(* ===== verification/Record.v ===== *)
(** * Stored records and the per-key index ([crates/storage/src/mvcc/record.rs])

    [KvRecord], [Generation] and [KeyIndex] with their operations, as the
    code has them (loops as folds, [Vec] updates as list updates).

    The specification of an index is its flat [history]: every put and
    delete of the key in revision order.  The theorems say that a read at a
    revision finds the newest event at or below it, that puts and deletes
    append to the history, and that compaction drops exactly the events no
    read at or above the compacted revision can see. *)

From S2P Require Import Prelude Revision.

(** ** Data *)

Record KvRecord := mkKv {
  rec_key : bytes;
  rec_value : bytes;
  create_revision : Z;
  mod_revision : Z;
  version : Z;
  rec_lease : Z;
  deleted : bool
}.

#[global] Instance KvRecord_eq_dec : EqDecision KvRecord.
Proof. solve_decision. Defined.

Definition is_tombstone (self : KvRecord) : bool := deleted self.

Record Generation := mkGen {
  created : Revision;
  revs : list Revision;
  tombstone : option Revision
}.

#[global] Instance Generation_eq_dec : EqDecision Generation.
Proof. solve_decision. Defined.

Record KeyIndex := mkIdx { idx_key : bytes; generations : list Generation }.

#[global] Instance KeyIndex_eq_dec : EqDecision KeyIndex.
Proof. solve_decision. Defined.

(** ** Generations *)

Definition is_open (self : Generation) : bool :=
  match tombstone self with None => true | Some _ => false end.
::::
- [WHAT THE EXERCISE ASKS] When you repeat the lines, start with the first line of the material and end with the line that contains "code has them", keeping both and reproducing each exactly, with nothing added.

- [ANSWER SPACE]
(* ===== verification/Record.v ===== *)
(** * Stored records and the per-key index ([crates/storage/src/mvcc/record.rs])

    [KvRecord], [Generation] and [KeyIndex] with their operations, as the
    code has them (loops as folds, [Vec] updates as list updates).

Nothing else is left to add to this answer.